**EXERCISE DIRECTIONS**. Each line below from the one containing "induction a as [|x a IH]; cbn [String.append];" through the one containing "Proof. induction a" should be output exactly as it stands, and no other line should appear.

**ENTRIES SUPPLIED**.
(** The socket [id] took what it was given, in its place. *)
Lemma world_change ops ops' Lm Lm' ss ss' id s' w' k c' P : world ops [] Lm ss → is_open (s_type (slot ss (HASH_ID id))) →
  at_slot ss (HASH_ID id) = id →
  view (HASH_ID id) id ss s' w' k ss' → live id (Lm' id) s' w' → (∀ y, y ≠ id → Lm' y = Lm y) →
  s_sending s' = ID_TAG16 id * 65536 + c' → npend id P ≤ c' ≤ 65535 →
  ordered P → Forall (λ r, id_of r ≤ alloc_id ss ∧ is_tcp r = true) P → opens P = opens (pipe ss) →
  (∀ y, y ≠ id → npend y P = npend y (pipe ss)) →
  (∀ x p, sublist (by_prio p (Lm' x) ++ waiting x p P) (sends_of x p ops')) →
  world ops' [] Lm' (ss' <| pipe := P |>).
Proof.
  intros [Hs Ht] Hop Hid Hv Hl HLm Hsd Hc Ho Hids Hopens Hn Hord. pose proof (HASH_range id) as Hi.
  destruct (open_used _ _ _ Hs Hi (proj1 Hop)) as [Hpos _]. rewrite Hid in Hpos.
  pose proof Hv as [V1 V2 V3 V4 V5 V6]. injection V6 as E1 E2 E3 E4 E5 E6.
  split.
  - apply sockets_pipe. eapply (sockets_update Lm Lm' (Lm' id)); [exact Hs|exact Hi|rewrite Hid; lia|rewrite Hid; exact Hv|
      rewrite Hid; by left|by rewrite Hid|by rewrite Hid].
  - split; cbn; rewrite ?E3; try done.
    + intros j Hj. destruct (decide (j = HASH_ID id)) as [->|Hne].
      * change (count_ok (npend (at_slot ss' (HASH_ID id)) P) (slot ss' (HASH_ID id))). rewrite V1, (lv_id _ _ _ _ Hl).
        split; [intros E; by destruct (lv_type _ _ _ _ Hl)|]. intros _. exists c'. by rewrite (lv_id _ _ _ _ Hl).
      * change (count_ok (npend (at_slot ss' j) P) (slot ss' j)). rewrite V2 by done.
        assert (at_slot ss j ≠ id) by (rewrite <- Hid; eapply (other_id Lm); [exact Hs|done|done|done|lia]).
        rewrite Hn by done. by apply Ht.
    + intros y. rewrite Hopens. etransitivity; [|apply (tr_opens _ _ _ _ Ht)].
      change (is_reserved ss' y ↔ is_reserved ss y).
      assert (Hty : ∀ j, s_type (slot ss' j) = SOCKET_TYPE_RESERVE ↔ s_type (slot ss j) = SOCKET_TYPE_RESERVE).
      { intros j. destruct (decide (j = HASH_ID id)) as [->|?]; [|by rewrite V2]. rewrite V1.
        pose proof (lv_type _ _ _ _ Hl) as [_ ?]. destruct Hop. done. }
      unfold is_reserved. rewrite Hty. destruct (decide (HASH_ID y = HASH_ID id)) as [E|?]; [|by rewrite V2].
      by rewrite E, V1, Hid, (lv_id _ _ _ _ Hl).
Qed.

Definition queue_sends (x : Z) (p : bool) (id : Z) (q : bool) (d : list Z) : list (list Z) :=
  if (id =? x) && Bool.eqb q p then [d] else [].

(** What an accepted call adds to the calls. *)
Lemma sends_of_send x p b fresh : sends_of x p [Send b fresh] = queue_sends x p (sb_id b) true (b_data (sb_buffer b)).
Proof. unfold sends_of, queue_sends. cbn. destruct (_ =? x), p; done. Qed.

Lemma sends_of_low x p b fresh : sends_of x p [SendLow b fresh] = queue_sends x p (sb_id b) false (b_data (sb_buffer b)).
Proof. unfold sends_of, queue_sends. cbn. destruct (_ =? x), p; done. Qed.

(** The buffer goes into the pipe. *)
Lemma queue_ok ops ops' Lm ss id c q b fresh : world ops [] Lm ss → ready Lm ss id c → sb_id b = id →
  (∀ x p, sends_of x p ops' = sends_of x p ops ++ queue_sends x p id q (b_data (sb_buffer b))) →
  wp (inc_sending_ref id;; send_request (R_send q id (clone_buffer b fresh));; ret 0) (λ _ ss', world ops' [] Lm ss') ss.
Proof.
  intros Hw (Hl & Hpos & Hc & Hsd) Hid Hops. set (i := HASH_ID id) in *. apply wp_bind.
  eapply wp_view; [apply (view_refl i id ss)| |].
  - apply (wpi_inc id id c (λ _ s' w' _, c < 65535 ∧ s' = (slot ss i) <| s_sending := s_sending (slot ss i) + 1 |> ∧
      w' = written id (trace ss))); [apply Hl|pose proof (npend_pos id (pipe ss)); lia|exact Hsd|by intros].
  - cbn beta. intros _ s' w' k' ss1 Hv (Hc1 & Es & Ew). apply wp_bind, wp_push, wp_ret.
    pose proof (vw_rest _ _ _ _ _ _ _ Hv) as Hr. injection Hr as R1 R2 R3 R4 R5 R6. rewrite R6.
    destruct (wd_traffic _ _ _ _ Hw) as [H1 H2 H3 H4 H5].
    eapply (world_change ops ops' Lm Lm ss ss1 id s' w' k' (c + 1)); [exact Hw|apply Hl|apply Hl|exact Hv| |done| | | | | | |].
    + rewrite Ew, Es. eapply live_core; [|apply Hl|exact Hl]. done.
    + rewrite Es. cbn. lia.
    + rewrite npend_snoc. cbn [counts]. rewrite Z.eqb_refl. lia.
    + apply ordered_snoc; [done|]. apply Forall_forall. cbn. set_solver.
    + apply Forall_app. split; [done|]. apply Forall_singleton. cbn. split; [lia|done].
    + rewrite opens_snoc. by rewrite app_nil_r.
    + intros y Hy. rewrite npend_snoc. cbn [counts]. destruct (Z.eqb_spec id y); [congruence|lia].
    + intros x p. rewrite waiting_snoc, Hops, app_assoc. apply sublist_app; [apply H5|].
      cbn [sending]. rewrite clone_data. unfold queue_sends. reflexivity.
Qed.

Lemma send_low_ok ops Lm ss b fresh : world ops [] Lm ss → allowed (SendLow b fresh) ss = true →
  wp (socket_server_send_lowpriority b fresh) (λ _ ss', world (ops ++ [SendLow b fresh]) [] Lm ss') ss.
Proof.
  intros Hw Ha. cbn [allowed] in Ha. apply negb_true_iff in Ha. unfold socket_server_send_lowpriority.
  apply wp_bind, wp_load_slot. destruct (socket_invalid _ _) eqn:Hv.
  - eapply wp_silent; [apply world_ops, Hw|intros|done]. step1. apply wpi_free_buffer. by steps.
  - destruct (world_ready _ _ _ _ Hw Hv Ha) as [c Hr]. eapply queue_ok; [exact Hw|exact Hr|done|].
    intros x p. by rewrite sends_of_snoc, sends_of_low.
Qed.

(** The system takes the first bytes of the buffer from the caller itself. *)
Lemma direct_ok ops Lm ss b fresh c s' w' k' ss' L' c' : world ops [] Lm ss → ready Lm ss (sb_id b) c →
  npend (sb_id b) (pipe ss) = 0 → view (HASH_ID (sb_id b)) (sb_id b) ss s' w' k' ss' →
  live (sb_id b) L' s' w' → took true (b_data (sb_buffer b)) (Lm (sb_id b)) L' →
  s_sending s' = ID_TAG16 (sb_id b) * 65536 + c' → 0 ≤ c' ≤ 65535 →
  ∃ Lm', world (ops ++ [Send b fresh]) [] Lm' ss'.
Proof.
  intros Hw (Hl & Hpos & Hc & Hsd) Hn Hv Hl' Ht Hsd' Hc'. set (id := sb_id b) in *.
  exists (λ y, if y =? id then L' else Lm y). destruct (wd_traffic _ _ _ _ Hw) as [H1 H2 H3 H4 H5].
  pose proof (vw_rest _ _ _ _ _ _ _ Hv) as Hr. injection Hr as R1 R2 R3 R4 R5 R6.
  assert (E : ss' = ss' <| pipe := pipe ss |>) by (rewrite <- R6; by destruct ss'). rewrite E.
  eapply (world_change ops _ Lm _ ss ss' id s' w' k' c'); [exact Hw|apply Hl|apply Hl|exact Hv| | |exact Hsd'|lia|done..|].
  - cbn. by rewrite Z.eqb_refl.
  - intros y Hy. cbn. by destruct (Z.eqb_spec y id).
  - intros x p. rewrite sends_of_snoc, sends_of_send. unfold queue_sends. fold id. specialize (H5 x p).
    destruct (Z.eqb_spec x id) as [->|Hne].
    + rewrite Z.eqb_refl. cbn [andb]. rewrite (npend_waiting id p _ Hn) in H5 |- *. rewrite app_nil_r in H5 |- *.
      destruct Ht as [->|Ht]; [by apply sublist_inserts_r|]. rewrite Ht. apply sublist_app; [done|]. by destruct p.
    + destruct (Z.eqb_spec id x); [congruence|]. cbn [andb]. by rewrite app_nil_r.
Qed.
(** * Advection simulator: the integration engine of [app.py]

    A shallow embedding of the numerical core of [src/app.py] (the
    derivation of [dx], [dt], [Nt], the grid, the four initial shapes, the
    four time-stepping loops and the data that the figures read back from
    the histories), followed by the properties that the specification
    states about it and by further properties of the code.

    Numbers.  The script computes in binary64.  The embedding idealises a
    Python [float] as a real number ([R]): every arithmetic operation is
    the exact one.  Python [int]s are [Z]; a NumPy 1-D array is a [list].
    Where Python raises on a scalar operation (float division by zero) the
    embedding raises too; NumPy's array division never raises (it yields
    inf or nan, which have no real counterpart), so the shape generator is
    faithful for [sig <> 0] only.

    Limits of the idealisation.  Over the reals nothing overflows,
    underflows or is rounded.  So the embedding has no [OverflowError]
    (Python raises it at [int(round(inf))] when [T_max / dt] overflows, and
    at [C**2] for a huge [C]), no division by a [dt] that has underflowed to
    zero, its [exp] is never 0 where [np.exp] underflows, and its [Nt] can
    differ by one from the script's when [T_max / dt] is within rounding of
    a tie.  The statements that hold in exact arithmetic only say so; the
    statement about which configurations raise is restricted to magnitudes
    within the slider ranges, where binary64 neither overflows nor
    underflows. *)

From Stdlib Require Import String.
From Stdlib Require Import Reals Lra Lia ZArith List Bool Permutation.
From Stdlib Require PrimFloat.
Import ListNotations.
Local Open Scope R_scope.

(** ** Python scalars and exceptions *)

Module Py.

(** The exceptions of the embedding.  [OverflowError], which needs an
    infinite or out-of-range float, cannot arise over the reals. *)
Inductive exn : Type :=
| ZeroDivisionError
| ValueError.

(** The outcome of a statement sequence: a value, or a raised exception
    that ends the script. *)
Inductive result (A : Type) : Type :=
| Ok (a : A)
| Raise (e : exn).
Arguments Ok {A} a.
Arguments Raise {A} e.

Definition bind {A B : Type} (m : result A) (k : A -> result B) : result B :=
  match m with
  | Ok a => k a
  | Raise e => Raise e
  end.

(** [a / b] on floats: raises [ZeroDivisionError] when [b] is zero. *)
Definition truediv (a b : R) : result R :=
  if Req_dec_T b 0 then Raise ZeroDivisionError else Ok (a / b).

(** [round(x)] on a float: the nearest integer, ties to the even one. *)
Definition round (x : R) : Z :=
  let f := Zfloor x in
  let d := x - IZR f in
  if Rlt_dec d (1 / 2) then f
  else if Rlt_dec (1 / 2) d then (f + 1)%Z
  else if Z.even f then f else (f + 1)%Z.

(** [for _ in range(n): st = body(st)]; [range] of a non-positive int is
    empty. *)
Fixpoint iterate {St : Type} (n : nat) (body : St -> St) (st : St) : St :=
  match n with
  | O => st
  | S m => iterate m body (body st)
  end.

Definition for_range {St : Type} (n : Z) (body : St -> St) (st : St) : St :=
  iterate (Z.to_nat n) body st.

End Py.

Notation "x <- m ;; k" := (Py.bind m (fun x => k))
  (at level 61, m at next level, right associativity).

(** ** The NumPy operations the script uses *)

Module Np.

Definition ndarray : Type := list R.

Fixpoint zip_with {A B C : Type} (f : A -> B -> C)
         (a : list A) (b : list B) : list C :=
  match a, b with
  | x :: a', y :: b' => f x y :: zip_with f a' b'
  | _, _ => []
  end.

(** Element-wise arithmetic on arrays of one shape, and scalar
    broadcasting. *)
Definition add (a b : ndarray) : ndarray := zip_with Rplus a b.
Definition sub (a b : ndarray) : ndarray := zip_with Rminus a b.
Definition scale (c : R) (a : ndarray) : ndarray := map (Rmult c) a.
Definition sub_scalar (a : ndarray) (c : R) : ndarray :=
  map (fun x => x - c) a.
Definition rsub_scalar (c : R) (a : ndarray) : ndarray :=
  map (fun x => c - x) a.
Definition div_scalar (a : ndarray) (c : R) : ndarray :=
  map (fun x => x / c) a.
Definition square (a : ndarray) : ndarray := map (fun x => x ^ 2) a.

Definition abs (a : ndarray) : ndarray := map Rabs a.
Definition exp (a : ndarray) : ndarray := map Rtrigo_def.exp a.
Definition cos (a : ndarray) : ndarray := map Rtrigo_def.cos a.
Definition zeros_like (a : ndarray) : ndarray := map (fun _ => 0) a.

(** [a < c] against a scalar: an array of booleans. *)
Definition lt_scalar (a : ndarray) (c : R) : list bool :=
  map (fun x => if Rlt_dec x c then true else false) a.

(** [np.where(cond, a, c)] with an array [a] and a scalar [c]. *)
Definition where_ (cond : list bool) (a : ndarray) (c : R) : ndarray :=
  zip_with (fun (b : bool) x => if b then x else c) cond a.

(** [np.where(cond, c1, c2)] with two scalars. *)
Definition where_scalars (cond : list bool) (c1 c2 : R) : ndarray :=
  map (fun b : bool => if b then c1 else c2) cond.

(** [np.sum(a)] (exact arithmetic: the order of summation is immaterial). *)
Definition sum (a : ndarray) : R := fold_right Rplus 0 a.

(** [np.roll(a, shift)] on a 1-D array: the offset is [shift] reduced
    modulo the length ([or 1] for the empty array); when it is not zero
    the result is [a[-offset:]] followed by [a[:-offset]]. *)
Definition roll {A : Type} (a : list A) (shift : Z) : list A :=
  let n := length a in
  let offset := Z.to_nat (shift mod Z.of_nat (if Nat.eqb n 0 then 1 else n)) in
  if Nat.eqb offset 0 then a
  else skipn (n - offset) a ++ firstn (n - offset) a.

(** [np.linspace(start, stop, num)] with the endpoint included. *)
Definition linspace (start stop : R) (num : Z) : Py.result ndarray :=
  if (num <? 0)%Z then Py.Raise Py.ValueError
  else
    match Z.to_nat num with
    | O => Py.Ok []
    | S O => Py.Ok [start]
    | S (S m as div) =>
        let step := (stop - start) / INR div in
        Py.Ok (map (fun i => INR i * step + start) (seq 0 div) ++ [stop])
    end.
(** * Schema pipeline: a shallow embedding of the type-generation script

    The script under [.github/scripts] detects which schema documents
    changed in the last commit, mirrors the raw schemas to object storage,
    and for each changed schema generates a declaration file, bundles the
    schema and publishes the bundle.

    The embedding follows the script function by function.  Everything the
    script does to the outside world (shell commands, the file system, the
    text-generation service, the schema registry, object storage, the
    console) goes through a small state-and-exception monad: a computation
    transforms a [World] and yields, besides its outcome, the chronological
    list of the interactions it caused.  The collaborators themselves are
    left open ([Externals]); the theorems hold whatever they answer. *)

From Stdlib Require Import Ascii String ZArith Permutation.
From stdpp Require Import base option list gmap strings pretty.

Open Scope string_scope.
Open Scope list_scope.
Set Warnings "-register-all".

(** ** JavaScript strings

    A JavaScript string is modelled as a Rocq [string] holding its UTF-8
    bytes.  All patterns the script searches for are ASCII, so searching
    bytes and searching UTF-16 code units agree. *)

Module Str.

Definition nl : string := String "010"%char "".
(** ** Ties in getRegionData *)

Lemma num_eq_common (a b s : number) :
  num_eq a s = true -> num_eq b s = true -> num_compare a b = Some Eq.
Proof.
  unfold num_eq.
  destruct a as [| | |m1 e1], b as [| | |m2 e2], s as [| | |m3 e3];
    try (intros; reflexivity); try (intros H; discriminate H);
    try (intros _ H; discriminate H).
  set (k := Z.min e1 (Z.min e2 e3)).
  rewrite (fin_compare_at m1 e1 m3 e3 k), (fin_compare_at m2 e2 m3 e3 k),
    (fin_compare_at m1 e1 m2 e2 k) by (unfold k; lia).
  destruct (Z.compare_spec (scale m1 e1 k) (scale m3 e3 k)) as [E1|E1|E1];
    intros H1; try discriminate H1.
  destruct (Z.compare_spec (scale m2 e2 k) (scale m3 e3 k)) as [E2|E2|E2];
    intros H2; try discriminate H2.
  rewrite E1, E2, Z.compare_refl. reflexivity.
Qed.

(** Inserting [x] moves it past no candidate of its own score. *)
Lemma sort_insert_ties (s : number) (x : obj) (l : list obj) :
  filter (fun c => num_eq (score c) s) (sort_insert by_pontuacao x l)
  = filter (fun c => num_eq (score c) s) (x :: l).
Proof.
  induction l as [|y l IH]; [reflexivity|].
  cbn [sort_insert]. destruct (sort_before by_pontuacao y x) eqn:Eb; [|reflexivity].
  cbn [filter] in IH |- *. rewrite IH.
  destruct (num_eq (score y) s) eqn:Ey; [|reflexivity].
  destruct (num_eq (score x) s) eqn:Ex; [|reflexivity].
  exfalso. unfold sort_before, by_pontuacao in Eb. fold (score x) (score y) in Eb.
  rewrite (num_sub_sign _ _ Eq (num_eq_common _ _ s Ex Ey)) in Eb. discriminate Eb.
Qed.

Lemma Array_sort_ties (s : number) (l : list obj) :
  filter (fun c => num_eq (score c) s) (Array_sort by_pontuacao l)
  = filter (fun c => num_eq (score c) s) l.
Proof.
  induction l as [|x l IH]; [reflexivity|].
  cbn [Array_sort fold_right]. fold (Array_sort by_pontuacao l).
  rewrite sort_insert_ties. cbn [filter]. rewrite IH. reflexivity.
Qed.

(** X12: ties keep the order of the cache.  For a cache whose records
    have a region and a score that can be converted, with numbers in the
    range where decimals are exact: when no candidate of a list has a
    score that converts to [NaN], the candidates of one score are, in the
    list [getRegionData] returns, in the order the cache has them. *)
Theorem getRegionData_ties_in_cache_order (st : facade) (r tipo : string) (s : number) :
  forallb (comparable r) (allCandidates st) = true ->
  (forall c, In c (allCandidates st) ->
     loose_eq_string (obj_get c "region") r = true ->
     obj_get c "tipo" = VStr tipo -> score c <> NaN) ->
  In tipo tipos ->
  filter (fun c => num_eq (score c) s) (region_list (getRegionData st r) tipo)
  = filter (fun c => num_eq (score c) s)
      (filter (fun c => strict_eq_string (obj_get c "tipo") tipo)
         (filter (fun c => loose_eq_string (obj_get c "region") r)
            (allCandidates st))).
Proof.
  intros _ _ Ht. rewrite (region_list_eq st r tipo Ht). apply Array_sort_ties.
Qed.

Lemma getRegionData_ties_in_cache_order_witness :
  forallb (comparable "north") (allCandidates (facade_with [carol; alice; bob; frank])) = true
  /\ In "ampla" tipos
  /\ region_list (getRegionData (facade_with [carol; alice; bob; frank]) "north") "ampla"
     = [bob; alice; frank; carol]
  /\ filter (fun c => num_eq (score c) (Fin 9 1))
       (region_list (getRegionData (facade_with [carol; alice; bob; frank]) "north") "ampla")
     = [alice; frank].
Proof.
  assert (H : forall c, In c (allCandidates (facade_with [carol; alice; bob; frank])) ->
     loose_eq_string (obj_get c "region") "north" = true ->
     obj_get c "tipo" = VStr "ampla" -> score c <> NaN).
  { intros c [<-|[<-|[<-|[<-|[]]]]] _ _; vm_compute; discriminate. }
  split; [reflexivity|]. split; [left; reflexivity|]. split; [reflexivity|].
  exact (getRegionData_ties_in_cache_order (facade_with [carol; alice; bob; frank])
           "north" "ampla" (Fin 9 1) eq_refl H (or_introl eq_refl)).
Defined.

(** ** The lines of exportCSV *)

Lemma line_ends_app (a b : string) : line_ends (a +++ b) = line_ends a + line_ends b.
Proof.
  induction a as [|c a IH]; [reflexivity|].
  cbn [String.append line_ends]. rewrite IH. apply Nat.add_assoc.
Qed.

Lemma line_ends_tipoName (c : obj) : line_ends (tipoName c) = 0.
Proof.
  unfold tipoName.
  destruct (strict_eq_string (obj_get c "tipo") "ampla"); [reflexivity|].
  destruct (strict_eq_string (obj_get c "tipo") "pcd"); reflexivity.
Qed.

Lemma line_ends_line_text (c : obj) : line_ends (line_text c) = S (stray_line_ends c).
Proof.
  unfold line_text, stray_line_ends. rewrite !line_ends_app, line_ends_tipoName.
  change (line_ends ",") with 0. change (line_ends quote_mark) with 0.
  change (line_ends (String newline "")) with 1.
  generalize (line_ends (ToString (obj_get c "region"))),
    (line_ends (ToString (obj_get c "nome"))),
    (line_ends (ToString (obj_get c "pontuacao"))),
    (line_ends (ToString (obj_get c "timestamp"))).
  intros a b d e. lia.
Qed.

(** X13: when the region, name, score and timestamp of every cached
    candidate can be converted to a string, [exportCSV] returns a text,
    which has one line end for the header and one for each cached
    candidate, plus those inside the fields, which are written as they
    are.  So the export has exactly one line per candidate after the
    header when no region, name, score or timestamp contains a line end,
    and more lines than that as soon as one does.  When a field of a
    cached candidate cannot be converted, [exportCSV] returns no text. *)
Theorem exportCSV_lines (st : facade) :
  (forallb line_converts (allCandidates st) = true ->
   exists text,
     exportCSV st = Some text
     /\ line_ends text
        = S (length (allCandidates st)) + list_sum (map stray_line_ends (allCandidates st))
     /\ ((forall c, In c (allCandidates st) -> stray_line_ends c = 0) ->
         line_ends text = S (length (allCandidates st))))
  /\ (forallb line_converts (allCandidates st) = false -> exportCSV st = None).
Proof.
  unfold exportCSV. rewrite exportCSV_fold.
  split; intros Hc; rewrite Hc; [|reflexivity].
  eexists. split; [reflexivity|].
  assert (H : line_ends (csv_header
                         +++ fold_right String.append "" (map line_text (allCandidates st)))
              = S (length (allCandidates st))
                + list_sum (map stray_line_ends (allCandidates st))).
  { rewrite line_ends_app. change (line_ends csv_header) with 1.
    unfold list_sum. clear Hc.
    induction (allCandidates st) as [|c l IH]; [reflexivity|].
    cbn [map fold_right length]. rewrite line_ends_app, line_ends_line_text. lia. }
  split; [exact H|]. intros Hz. rewrite H.
  assert (Hs : list_sum (map stray_line_ends (allCandidates st)) = 0).
  { clear H Hc. revert Hz. unfold list_sum.
    induction (allCandidates st) as [|c l IH]; intros Hz; [reflexivity|].
    cbn [map fold_right]. rewrite (Hz c (or_introl eq_refl)).
    apply IH. intros c' Hc'. apply Hz. right. exact Hc'. }
  rewrite Hs. apply Nat.add_0_r.
Qed.

Lemma exportCSV_lines_witness :
  forallb line_converts (allCandidates (facade_with [alice; bob])) = true
  /\ exists text,
       exportCSV (facade_with [alice; bob]) = Some text
       /\ line_ends text = 3.
Proof.
  split; [reflexivity|].
  destruct (proj1 (exportCSV_lines (facade_with [alice; bob])) eq_refl)
    as (text & Ht & _ & Hz).
  exists text. split; [exact Ht|].
  apply Hz. intros c [<-|[<-|[]]]; reflexivity.
Defined.

(** ** The collection of an identity *)

Lemma append_inj_l (a b c : string) : a +++ b = a +++ c -> b = c.
Proof.
  induction a as [|x a IH]; cbn [String.append]; intros H; [exact H|].
  injection H as H. exact (IH H).
Qed.

Lemma length_append (a b : string) :
  String.length (a +++ b) = String.length a + String.length b.
Proof. induction a as [|x a IH]; cbn [String.append String.length]; [reflexivity|]. rewrite IH. reflexivity. Qed.

Lemma append_inj_r (a b c : string) : a +++ c = b +++ c -> a = b.
Proof.
  revert b. induction a as [|x a IH]; intros [|y b] H; cbn [String.append] in H.
  - reflexivity.
  - apply (f_equal String.length) in H. cbn [String.length] in H.
    rewrite length_append in H. lia.
  - apply (f_equal String.length) in H. cbn [String.length] in H.
    rewrite length_append in H. lia.
  - injection H as -> H. rewrite (IH b H). reflexivity.
Qed.

(** X14: within one application, two users never share a collection: the
    facades [initializeFirebase] leaves for two different user ids address
    different collections. *)
Theorem collection_path_of_user (st : facade) (uid1 uid2 : string) :
  uid1 <> uid2 ->
  collection_path (initializeFirebase st (Some uid1))
  <> collection_path (initializeFirebase st (Some uid2)).
Proof.
  intros Hne H. apply Hne.
  unfold collection_path, initializeFirebase in H. cbn [appId userId ToString] in H.
  apply append_inj_l in H. apply append_inj_l in H. apply append_inj_l in H.
  exact (append_inj_r _ _ _ H).
Qed.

**PROBLEM SOLUTION**.
  induction a as [|x a IH]; cbn [String.append]; intros H; [exact H|].
  injection H as H. exact (IH H).
Qed.

Lemma length_append (a b : string) :
  String.length (a +++ b) = String.length a + String.length b.
Proof. induction a as [|x a IH]; cbn [String.append String.length]; [reflexivity|]. rewrite IH. reflexivity. Qed.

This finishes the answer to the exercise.